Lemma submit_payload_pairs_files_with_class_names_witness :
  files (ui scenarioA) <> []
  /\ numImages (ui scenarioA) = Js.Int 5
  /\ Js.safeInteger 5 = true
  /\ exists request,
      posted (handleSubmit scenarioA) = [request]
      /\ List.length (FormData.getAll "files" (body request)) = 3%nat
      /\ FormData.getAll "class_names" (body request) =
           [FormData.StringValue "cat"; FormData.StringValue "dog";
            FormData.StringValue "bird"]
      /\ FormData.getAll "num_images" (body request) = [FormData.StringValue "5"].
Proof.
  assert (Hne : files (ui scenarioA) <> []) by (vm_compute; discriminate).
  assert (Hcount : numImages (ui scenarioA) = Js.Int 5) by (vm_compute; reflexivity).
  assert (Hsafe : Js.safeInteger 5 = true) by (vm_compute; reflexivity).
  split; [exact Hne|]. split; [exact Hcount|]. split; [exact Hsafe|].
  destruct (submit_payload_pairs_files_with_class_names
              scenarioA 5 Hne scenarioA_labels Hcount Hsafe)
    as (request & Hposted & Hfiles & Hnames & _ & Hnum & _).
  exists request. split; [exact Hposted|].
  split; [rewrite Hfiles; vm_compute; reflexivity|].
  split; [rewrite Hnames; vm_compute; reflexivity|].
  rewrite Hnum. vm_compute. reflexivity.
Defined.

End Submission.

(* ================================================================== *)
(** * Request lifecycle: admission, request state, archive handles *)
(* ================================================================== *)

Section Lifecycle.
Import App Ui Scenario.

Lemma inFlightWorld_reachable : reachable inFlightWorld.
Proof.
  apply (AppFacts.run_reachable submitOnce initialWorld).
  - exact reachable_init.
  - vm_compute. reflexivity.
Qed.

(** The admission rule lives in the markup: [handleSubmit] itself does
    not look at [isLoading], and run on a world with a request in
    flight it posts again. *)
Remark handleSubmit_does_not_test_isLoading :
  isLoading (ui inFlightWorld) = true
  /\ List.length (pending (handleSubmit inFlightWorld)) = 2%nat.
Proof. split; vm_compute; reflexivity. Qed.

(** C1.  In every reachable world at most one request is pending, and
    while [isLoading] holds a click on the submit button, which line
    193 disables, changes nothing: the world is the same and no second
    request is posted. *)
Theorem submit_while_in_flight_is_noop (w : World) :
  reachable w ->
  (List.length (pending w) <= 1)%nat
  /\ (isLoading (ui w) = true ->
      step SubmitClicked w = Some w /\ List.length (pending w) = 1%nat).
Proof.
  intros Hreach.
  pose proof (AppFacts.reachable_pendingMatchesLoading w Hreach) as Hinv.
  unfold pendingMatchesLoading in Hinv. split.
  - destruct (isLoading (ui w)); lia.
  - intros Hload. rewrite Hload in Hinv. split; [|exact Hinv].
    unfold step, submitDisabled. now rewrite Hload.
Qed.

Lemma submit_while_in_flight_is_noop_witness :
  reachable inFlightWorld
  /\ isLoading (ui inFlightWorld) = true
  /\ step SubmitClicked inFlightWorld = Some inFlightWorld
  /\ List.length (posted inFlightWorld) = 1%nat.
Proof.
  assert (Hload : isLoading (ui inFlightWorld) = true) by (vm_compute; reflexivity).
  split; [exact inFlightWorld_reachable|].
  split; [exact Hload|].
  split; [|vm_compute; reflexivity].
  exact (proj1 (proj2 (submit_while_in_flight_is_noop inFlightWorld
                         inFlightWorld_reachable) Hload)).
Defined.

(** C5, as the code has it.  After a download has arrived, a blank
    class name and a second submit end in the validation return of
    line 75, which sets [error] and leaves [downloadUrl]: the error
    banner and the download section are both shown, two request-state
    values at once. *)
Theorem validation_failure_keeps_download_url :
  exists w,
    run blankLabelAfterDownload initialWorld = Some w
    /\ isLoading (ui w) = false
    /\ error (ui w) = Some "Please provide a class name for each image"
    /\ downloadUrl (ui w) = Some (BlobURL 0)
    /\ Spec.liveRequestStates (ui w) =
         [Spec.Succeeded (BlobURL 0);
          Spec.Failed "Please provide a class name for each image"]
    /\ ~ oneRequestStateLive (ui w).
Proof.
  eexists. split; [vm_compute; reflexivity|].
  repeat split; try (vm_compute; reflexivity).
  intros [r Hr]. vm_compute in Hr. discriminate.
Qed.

• [Work instructions]
Give back exactly the lines from the beginning of the records through the line containing "destruct (submit_payload_pairs_files_with_class_names", and only those.

• [Task answer]
Lemma submit_payload_pairs_files_with_class_names_witness :
  files (ui scenarioA) <> []
  /\ numImages (ui scenarioA) = Js.Int 5
  /\ Js.safeInteger 5 = true
  /\ exists request,
      posted (handleSubmit scenarioA) = [request]
      /\ List.length (FormData.getAll "files" (body request)) = 3%nat
      /\ FormData.getAll "class_names" (body request) =
           [FormData.StringValue "cat"; FormData.StringValue "dog";
            FormData.StringValue "bird"]
      /\ FormData.getAll "num_images" (body request) = [FormData.StringValue "5"].
Proof.
  assert (Hne : files (ui scenarioA) <> []) by (vm_compute; discriminate).
  assert (Hcount : numImages (ui scenarioA) = Js.Int 5) by (vm_compute; reflexivity).
  assert (Hsafe : Js.safeInteger 5 = true) by (vm_compute; reflexivity).
  split; [exact Hne|]. split; [exact Hcount|]. split; [exact Hsafe|].
  destruct (submit_payload_pairs_files_with_class_names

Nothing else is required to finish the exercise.